Comparing Three Approaches for Deriving Potency Estimates for Acute Noncancer Health Effects: Phosgene-A Case Study.* S. Sigethy, I. L. Cote, D. Costa, M. J. Selgrade and J. J. Vandenberg, Duke University, School of the Environment, Durham, NC 27708; and U.S. EPA Health Effects Research Laboratory, Research Triangle Park, NC 27711
The Environmental Protection Agency (EPA) is evaluating adverse noncancer health effects resulting from acute and repeated acute exposures to hazardous air pollutants (HAPs). Currently, the EPA does not have an approved methodology for evaluating short-term air exposures to HAPs.

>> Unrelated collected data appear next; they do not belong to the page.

(** C1: the comment of [use] says that under the [once] policy the
    second call throws, and the constructor's that [once] destroys the
    address on use; the specification asks for it whether the first
    delivery succeeded or threw. The code does not do it when the first
    delivery threw: the [catch] branch writes [lastError] and re-throws,
    [usedAt] is written only after the callback resolved, so the guard
    [state.usedAt] does not hold on the second call. At this input the
    first [use] fails with the callback's error and the second [use]
    calls the callback again and resolves, instead of failing with the
    policy error. *)
Lemma once_second_use_after_failed_delivery :
  let r1 := use "s1" Samples.deliverFail 2000 Samples.bound_once in
  let r2 := use "s1" Samples.deliverOk 3000 (after r1) in
  policy Samples.bound_once = once ∧
  getUrl "s1" Samples.bound_once = Some "https://reply.example/x" ∧
  outcome r1 = DeliveryFailure (Js.ErrorObject "boom") ∧
  outcome r2 = Resolved ∧
  delivered r2 = [("https://reply.example/x", None)] ∧
  ¬ (∃ err, outcome r2 = PolicyViolation err).
Proof.
  vm_compute. repeat split; try reflexivity.
  intros [err Herr]. discriminate Herr.
Qed.

(** Where the guard of [use] does hold: under the [once] policy, with an
    address freshly bound for stream [s] and a first [use] whose callback
    resolved (the timestamp then written not being zero), the second
    [use] fails with the policy error, calls nothing and changes
    nothing. *)
Lemma once_second_use_after_success (st : t) (s url : string) (proxy : option string)
    (t0 t1 t2 : Z) (d1 d2 : Deliver) :
  policy st = once →
  Js.trim url ≠ "" →
  d1 (Js.trim url) proxy = None →
  t1 ≠ 0 →
  let st0 := store s (Some url) proxy t0 st in
  let r1 := use s d1 t1 st0 in
  let r2 := use s d2 t2 (after r1) in
  delivered r1 = [(Js.trim url, proxy)] ∧
  outcome r1 = Resolved ∧
  outcome r2 = PolicyViolation (Js.ErrorObject (policy_message s)) ∧
  delivered r2 = [] ∧
  after r2 = after r1.
Proof.
  intros Hp Hu Hd1 Ht1 st0 r1 r2.
  assert (Hst0 : activeReplies st0 !! s =
                 Some (ActiveReplyState.mk (Js.trim url) proxy t0 None None)).
  { unfold st0. rewrite store_bind by done. simpl. apply lookup_insert_eq. }
  assert (Hp0 : policy st0 = once).
  { unfold st0. by rewrite store_policy. }
  pose proof (use_fresh s d1 t1 st0 _ Hst0 Hu eq_refl) as Hr1.
  fold r1 in Hr1. simpl in Hr1. rewrite Hd1 in Hr1.
  rewrite Hr1. simpl. split; [done|]. split; [done|].
  unfold r2, use. rewrite Hr1. simpl.
  rewrite lookup_insert_eq. simpl.
  apply truthy_string_true in Hu. rewrite Hu, Hp0. simpl.
  apply Z.eqb_neq in Ht1. by rewrite Ht1.
Qed.

(** Scenario C of the specification. *)
Example scenario_C :
  let r1 := use "s1" Samples.deliverOk 2000 Samples.bound_once in
  let r2 := use "s1" Samples.deliverOk 3000 (after r1) in
  outcome r1 = Resolved ∧
  outcome r2 = PolicyViolation (Js.ErrorObject (policy_message "s1")) ∧
  delivered r2 = [].
Proof. vm_compute. repeat split. Qed.

(** C9: [store] with an absent response URL, or one that is blank once
    trimmed, changes nothing (a record bound before stays as it is);
    otherwise it binds a new record with the trimmed URL, the proxy and
    neither [usedAt] nor [lastError]; [use] on a stream without an
    address resolves, calls nothing and changes nothing. *)
Theorem store_and_use_unbound (st : t) (sid : string)
    (responseUrl proxyUrl : option string) (now : Z) (fn : Deliver) :
  (responseUrl = None ∨ (∃ u, responseUrl = Some u ∧ Js.trim u = "") →
   store sid responseUrl proxyUrl now st = st) ∧
  (∀ u, responseUrl = Some u → Js.trim u ≠ "" →
   policy (store sid responseUrl proxyUrl now st) = policy st ∧
   activeReplies (store sid responseUrl proxyUrl now st) =
     <[sid := ActiveReplyState.mk (Js.trim u) proxyUrl now None None]> (activeReplies st) ∧
   getUrl sid (store sid responseUrl proxyUrl now st) = Some (Js.trim u)) ∧
  (getUrl sid st = None →
   use sid fn now st = mkUse st [] Resolved).
Proof.
  split; [|split].
  - intros [->|(u & -> & Hu)]; [done|].
    unfold store. simpl. by rewrite Hu.
  - intros u -> Hu. rewrite store_bind by done. simpl.
    split; [done|]. split; [done|].
    unfold getUrl. simpl. by rewrite lookup_insert_eq.
  - unfold getUrl, use. intros Hn.
    destruct (activeReplies st !! sid); [discriminate|done].
Qed.

Lemma store_and_use_unbound_witness :
  store "s1" (Some "  ") None 5 Samples.bound_once = Samples.bound_once ∧
  getUrl "s2" (store "s2" (Some " https://reply.example/y ") None 5 Samples.bound_once)
    = Some "https://reply.example/y" ∧
  use "s2" Samples.deliverFail 5 Samples.bound_once
    = mkUse Samples.bound_once [] Resolved.
Proof.
  split; [|split].
  - apply (proj1 (store_and_use_unbound Samples.bound_once "s1" (Some "  ") None 5
                    Samples.deliverOk)).
    right. exists "  ". split; reflexivity.
  - apply (proj1 (proj2 (store_and_use_unbound Samples.bound_once "s2"
                           (Some " https://reply.example/y ") None 5
                           Samples.deliverOk))
             " https://reply.example/y ").
    + reflexivity.
    + vm_compute. discriminate.
  - apply (proj2 (proj2 (store_and_use_unbound Samples.bound_once "s2" None None 5
                           Samples.deliverFail))).
    vm_compute. reflexivity.
Defined.

End ReplyAddressClaims.

Section Coordinator.
Context `{WecomTypes}.
Import ActiveReplyStore.

(** C10: the reply-address store of the singleton is built with the
    [multi] policy, not with the default [once] of the constructor; it
    keeps that policy through every run of calls, so a [use] on it never
    fails with the policy error, and whenever an address is bound the
    callback is called, however often the address was used before. *)
Theorem monitorState_reply_store_multi (ops : list ReplyOps.Op) (sid : string)
    (fn : Deliver) (now : Z) :
  let st := ReplyOps.run ops (MonitorState.activeReplyStore monitorState) in
  policy (new None) = once ∧
  policy (MonitorState.activeReplyStore monitorState) = multi ∧
  policy st = multi ∧
  (∀ err, outcome (use sid fn now st) ≠ PolicyViolation err) ∧
  (∀ r, activeReplies st !! sid = Some r →
        ActiveReplyState.response_url r ≠ "" →
        delivered (use sid fn now st) =
          [(ActiveReplyState.response_url r, ActiveReplyState.proxyUrl r)]).
Proof.
  intros st.
  assert (Hp : policy st = multi) by (unfold st; by rewrite run_policy).
  split; [done|]. split; [done|]. split; [done|]. split.
  - intros err. unfold use. rewrite Hp. by repeat case_match.
  - intros r Hr Hu. rewrite (use_multi _ _ _ _ _ Hp Hr Hu).
    by destruct (fn _ _).
Qed.

End Coordinator.

(** ** Stream registry: the loops of [prune] *)

Section PruneLoops.
Context `{WecomTypes}.
Import StreamStore.

(** First loop, on any list of entries: a stream survives iff no entry
    of the list is an expired record under its id. *)
Lemma evicts_snoc cutoff l id0 s0 id :
  evicts cutoff (l ++ [(id0, s0)]) id ↔
  evicts cutoff l id ∨ (id = id0 ∧ expired cutoff s0).
Proof.
  unfold evicts. split.
  - intros (s & Hin & He).
    apply elem_of_app in Hin as [Hin|Hin]; [left; by eauto|].
    apply list_elem_of_singleton in Hin. injection Hin as -> ->. by right.
  - intros [(s & Hin & Hrest)|(-> & Hrest)].
    + exists s. split; [|done]. apply elem_of_app. by left.
    + exists s0. split; [|done]. apply elem_of_app. right.
      by apply list_elem_of_singleton.
Qed.

Lemma prune_streams_fold_streams cutoff l
    (S : gmap string StreamState.t) (I : gmap string string) id s :
  (foldl (prune_streams_body cutoff) (S, I) l).1 !! id = Some s ↔
  S !! id = Some s ∧ ¬ evicts cutoff l id.
Proof.
  induction l as [|[id0 s0] l IH] using rev_ind.
  - simpl. split; [|by intros [? _]].
    intros Hs. split; [done|]. intros (? & Hin & _). by apply elem_of_nil in Hin.
  - rewrite foldl_app. simpl.
    destruct (foldl (prune_streams_body cutoff) (S, I) l) as [S1 I1] eqn:Hf.
    simpl in IH. rewrite evicts_snoc.
    case_bool_decide as Hexp; simpl; [|rewrite IH; unfold expired; tauto].
    destruct (decide (id = id0)) as [->|Hne].
    + rewrite lookup_delete_eq. split; [done|]. intros [_ Hno]. exfalso. auto.
    + rewrite lookup_delete_ne by done. rewrite IH. tauto.
Qed.
#[local] Hint Resolve steps_bases_loop : steps.

Lemma steps_base_print_classinfo (classinfo : ClassInfo) :
  steps (PUML_Generator_print_classinfo classinfo).
Proof. unfold PUML_Generator_print_classinfo. steps_auto. Qed.

(** What rendering a class leaves of the run's records: the relations
    recorded before stay, and the namespace tracker has recorded the
    prefix of the class. *)
Lemma print_classinfo_records (classinfo : ClassInfo) (w : World) :
  in_footer (snd (print_classinfo classinfo w)) = in_footer w /\
  (exists t, inherit_relations (snd (print_classinfo classinfo w)) = inherit_relations w ++ t) /\
  class_in_module (snd (print_classinfo classinfo w)) =
    match klass w with
    | PUML_Generator => class_in_module w
    | PUML_Generator_NS =>
        <[classname classinfo := full_ns_loop (namespaces w) ""]> (class_in_module w)
    end.
Proof.
  unfold print_classinfo. destruct (klass w).
  - destruct (steps_base_print_classinfo classinfo w) as [_ F _ C _ _ R _ _].
    split; [exact F |]. split; [exact R | exact C].
  - unfold PUML_Generator_NS_print_classinfo.
    rewrite bind_run. unfold gets at 1. cbv beta iota.
    rewrite bind_run. unfold modify at 1. cbv beta iota.
    match goal with
    | |- context [PUML_Generator_print_classinfo classinfo ?w0] =>
        destruct (steps_base_print_classinfo classinfo w0) as [_ F _ C _ _ R _ _]
    end.
    split; [exact F |]. split; [exact R | exact C].
Qed.

(** C2: the footer prints one line [base <|-- derived] for every recorded
    inheritance relation, each endpoint qualified by the class-in-module
    map as it is when the footer runs: a name that is no key of the map
    stays unqualified, and a class rendered after the relation was
    recorded still qualifies it. *)
Theorem footer_qualifies_relations (w : World) :
  in_footer w = false ->
  exists w',
    footer w = (inr tt, w') /\
    footer_dest w' =
      footer_dest w ++ map (relation_line (class_in_module w)) (inherit_relations w)
        ++ epilog_chunks w /\
    (forall base derived, In (base, derived) (inherit_relations w) ->
       In (Py.print_text [qualify (class_in_module w) base; "<|--";
                          qualify (class_in_module w) derived] NL)
          (footer_dest w')) /\
    (forall name, class_in_module w !! name = None ->
       qualify (class_in_module w) name = name) /\
    (forall name ns, class_in_module w !! name = Some ns ->
       qualify (class_in_module w) name = ns +:+ name) /\
    (forall classinfo, exists r w1 w2,
       print_classinfo classinfo w = (r, w1) /\
       footer w1 = (inr tt, w2) /\
       (klass w = PUML_Generator_NS ->
        class_in_module w1 =
          <[classname classinfo := full_ns_loop (namespaces w) ""]> (class_in_module w)) /\
       forall base derived, In (base, derived) (inherit_relations w) ->
         In (Py.print_text [qualify (class_in_module w1) base; "<|--";
                            qualify (class_in_module w1) derived] NL)
            (footer_dest w2)).
Proof.
  assert (Hlines : forall w0 w0',
    footer_dest w0' =
      footer_dest w0 ++ map (relation_line (class_in_module w0)) (inherit_relations w0)
        ++ epilog_chunks w0 ->
    forall base derived, In (base, derived) (inherit_relations w0) ->
      In (Py.print_text [qualify (class_in_module w0) base; "<|--";
                         qualify (class_in_module w0) derived] NL)
         (footer_dest w0')).
  { intros w0 w0' E base derived Hin. rewrite E.
    apply in_or_app. right. apply in_or_app. left.
    exact (in_map (relation_line (class_in_module w0)) _ _ Hin). }
  intros Hf. destruct (footer_run w Hf) as (w' & E & F & _).
  exists w'. split; [exact E |]. split; [exact F |].
  split; [exact (Hlines w w' F) |].
  split; [intros name En; unfold qualify; rewrite En; reflexivity |].
  split; [intros name ns En; unfold qualify; rewrite En; reflexivity |].
  intros classinfo.
  destruct (print_classinfo_records classinfo w) as (F1 & [t R1] & C1).
  destruct (print_classinfo classinfo w) as [r w1] eqn:E1. simpl in F1, R1, C1.
  destruct (footer_run w1) as (w2 & E2 & F2 & _); [rewrite F1; exact Hf |].
  exists r, w1, w2. split; [reflexivity |]. split; [exact E2 |]. split.
  - intros Hk. rewrite C1, Hk. reflexivity.
  - intros base derived Hin. apply (Hlines w1 w2 F2).
    rewrite R1. apply in_or_app. left. exact Hin.
Qed.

Using phosgene as a prototype air pollutant, this paper presents and compares three alternative methods which the EPA could use to assess acute and repeated acute exposures to toxic air pollutants. Pulmonary and immunotoxicology data are evaluated. The three methods, a modified acute inhalation reference concentration (RfC) approach, the benchmark dose approach, and the biologically-based dose-response modeling approach are described and the advantages and limitations of each are discussed. Reference levels are calculated for the first two approaches and the resulting values compared. Key risk assessment issues critical to the evaluation of each approach such as the concentration-duration-response relationship, severity of effects, low dose extrapolation, rat to human risk extrapolation, mechanism of action, and implications for disease induction in humans are discussed.
*Work supported by fellowship #U-914332-01-0.
This is an abstract of a proposed presentation and does not necessarily reflect EPA policy.